Following Netflix's removal of Monument Valley games from its service and a decline in major partnerships, Ustwo is focusing on creating "meaningful single player experiences" for PC and consoles. The studio has already begun porting several titles to Steam and Switch without publisher support. However, Sayans noted that lower development budgets are essential moving forward.

“We saw a lot of potential for the Monument Valley IP to be reset and reinvented for PC and consoles, but it became clear that our development budgets were too high for a safe break-even,” she said. The studio has been producing games over three- to four-year cycles with budgets between £7 million and £10 million, and needs to cut costs—especially for new projects outside the Monument Valley series.

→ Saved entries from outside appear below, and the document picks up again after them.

(* ===== verification/App.v ===== *)
(** * The application: pages mounted by the routes, [src/App.tsx]

    [AppContent] (App.tsx lines 20-52) mounts exactly one page: the element
    of the route that matches the path.  Following a link to a path whose
    element is different unmounts the page (its [useState] state is gone)
    and mounts the new one with its initial state; a link to a path with
    the same element keeps it mounted.  An [await] of an unmounted page
    still settles: its continuation runs, its [setState] calls are ignored
    (React drops updates of unmounted components), and its other effects
    (the toast, the download's DOM work) happen.

    The configuration ([app_config]) holds the path, the theme of the
    theme context, the sidebar's collapsed state, the instance number of
    the mounted page, its state, the [world], and every await in flight
    tagged with the instance that started it.  [app_step] dispatches an
    event: a click on a link of the screen, the navbar's theme toggle, the
    [SidebarTrigger], an event of the mounted page (through the runtime of
    [Runtime], on the page's [Page] instance), or the settlement of any
    await in flight.

    The sidebar's collapsed state belongs to [SidebarProvider], which
    exists only in the sidebar layout (lines 27-43): leaving that layout
    for the landing page unmounts it, and coming back mounts it expanded.

    The theorems: the single-flight guard holds for the mounted instance
    in every reachable configuration ([app_inv] is preserved by every
    event), but it does not survive a remount: leaving the generation page
    and coming back while a generation is in flight lets a second one be
    sent.

    Not modelled: the browser's back and forward buttons (a [popstate]
    navigation to any path of the history, not only to a rendered link);
    navigation here is by the links of the screen, and a typed URL is a
    fresh [app_init]. *)

From S2P Require Import Prelude Json Transport Browser Api Runtime Routing ApplyJob UpdateProfile GenerateDocuments Settings.
Import Axios Routing.
Open Scope list_scope.

Module AppMachine.

(** The state of the mounted page; Dashboard, Landing and NotFound have none. *)
Inductive page_state : Type :=
| PSApply (s : ApplyJob.state)
| PSProfile (s : UpdateProfile.state)
| PSGen (s : GenerateDocuments.state)
| PSSettings (s : Settings.state)
| PSStatic (pg : option page_id).

(** The continuation of an await, by the page that started it. *)
Inductive app_cont : Type :=
| KApply (k : unit)
| KProfile (k : unit)
| KGen (k : GenerateDocuments.cont).

Record app_config : Type := AppConfig {
  a_path : string;
  a_theme : Settings.theme_t;
  a_collapsed : bool;
  a_inst : nat;
  a_page : page_state;
  a_world : world;
  a_inflight : list (nat * (request * app_cont))
}.

Inductive app_event : Type :=
| ANavigate (to : string)
| AToggleTheme
| AToggleSidebar
| AApply (e : event ApplyJob.trigger ApplyJob.input Empty_set)
| AProfile (e : event UpdateProfile.trigger UpdateProfile.input UpdateProfile.sync_event)
| AGen (e : event GenerateDocuments.trigger GenerateDocuments.input Empty_set)
| ASettings (e : event Empty_set Settings.input Settings.sync_event)
| ASettle (n : nat) (o : net_outcome).

(** Mounting the element of a route: the page's initial [useState] values;
    Settings reads the theme from the context. *)
Definition mount (pg : option page_id) (t : Settings.theme_t) : page_state :=
  match pg with
  | Some PApply => PSApply ApplyJob.initial
  | Some PProfile => PSProfile UpdateProfile.initial
  | Some PGenerate => PSGen GenerateDocuments.initial
  | Some PSettings => PSSettings (Settings.initial t)
  | _ => PSStatic pg
  end.

Definition app_init (pathname : string) (t : Settings.theme_t) : app_config :=
  AppConfig pathname t false 0 (mount (AppContent pathname).2 t) world0 [].

(** A new theme re-renders the consumers of the context. *)
Definition retheme (t : Settings.theme_t) (ps : page_state) : page_state :=
  match ps with PSSettings s => PSSettings (Settings.set_theme s t) | _ => ps end.

Section OnPage.
Context {St T I J K : Type} `{P : Page St T I J K}.

(** An event of a mounted page, through the runtime: the new state and
    world, and the awaits it started, tagged with the instance. *)
Definition local (e : event T I J) (inst : nat) (s : St) (w : world)
    : option (St * world * list (nat * (request * K))) :=
  if is_settle e then None
  else c' ← step e (mkConfig s w []);
       Some (c_page c', c_world c', List.map (λ rk, (inst, rk)) (c_inflight c')).

Definition on_page (inj : St → page_state) (injk : K → app_cont)
    (th : St → Settings.theme_t → Settings.theme_t) (e : event T I J) (s : St)
    (c : app_config) : option app_config :=
  '(s', w', new) ← local e (a_inst c) s (a_world c);
  Some (AppConfig (a_path c) (th s' (a_theme c)) (a_collapsed c) (a_inst c) (inj s') w'
          (a_inflight c ++ ((λ x, (x.1, (x.2.1, injk x.2.2))) <$> new))).
End OnPage.

Definition no_cont {A} (k : Empty_set) : A := match k with end.

(** The continuation of the mounted instance; [None] when the kinds differ. *)
Definition resume_mounted (k : app_cont) (res : result transport_error jsval)
    (ps : page_state) (w : world) : option (page_state * world) :=
  match k, ps with
  | KApply _, PSApply s =>
      let '(s', w') := ApplyJob.handleSubmit_resume res s w in Some (PSApply s', w')
  | KProfile _, PSProfile s =>
      let '(s', w') := UpdateProfile.handleSubmit_resume res s w in Some (PSProfile s', w')
  | KGen k, PSGen s =>
      let '(s', w') := GenerateDocuments.resume k res s w in Some (PSGen s', w')
  | _, _ => None
  end.

(** The continuation of an unmounted instance: its state updates are
    dropped, its effects on the world happen.  (Which state it is run on
    does not matter: [stale_world_indep].) *)
Definition stale_world (k : app_cont) (res : result transport_error jsval) (w : world) : world :=
  match k with
  | KApply _ => (ApplyJob.handleSubmit_resume res ApplyJob.initial w).2
  | KProfile _ => (UpdateProfile.handleSubmit_resume res UpdateProfile.initial w).2
  | KGen k => (GenerateDocuments.resume k res GenerateDocuments.initial w).2
  end.

Definition with_page (c : app_config) (ps : page_state) (w : world)
    (fl : list (nat * (request * app_cont))) : app_config :=
  AppConfig (a_path c) (a_theme c) (a_collapsed c) (a_inst c) ps w fl.

(** The sidebar's collapsed state is the state of [SidebarProvider]
    (App.tsx line 28), mounted only in the sidebar layout: a navigation that
    keeps the layout keeps it, one that changes the layout unmounts or
    mounts the provider, which starts expanded ([defaultOpen]). *)
Definition sidebar_after (to : string) (c : app_config) : bool :=
  if bool_decide ((AppContent to).1 = (AppContent (a_path c)).1) then a_collapsed c else false.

“For example, if we did something like Alba or Assemble With Care, we would have to do that for a lot less money,” Sayans added. “There are people doing really well in those spaces on PC with much smaller budgets, which we’ll never achieve because we’re based in London and have employees with pensions and so on.”

She admitted the studio had been “too romantic” about providing full-time employment and long-term job security. “I think that got us into a place where, reaching the heights of Monument Valley 3 production, contractors were always a relatively low percentage of our employee base.”

Sayans confirmed Ustwo will change this balance. “Going forward, we’ll have a core team, and any growth will come through contractors—something I hate about the industry. I’ve been in games for 20 years, and those of us who started in the early 2000s had it very good. You want to give that stability, but I think that's a shift in how we work with people going forward.”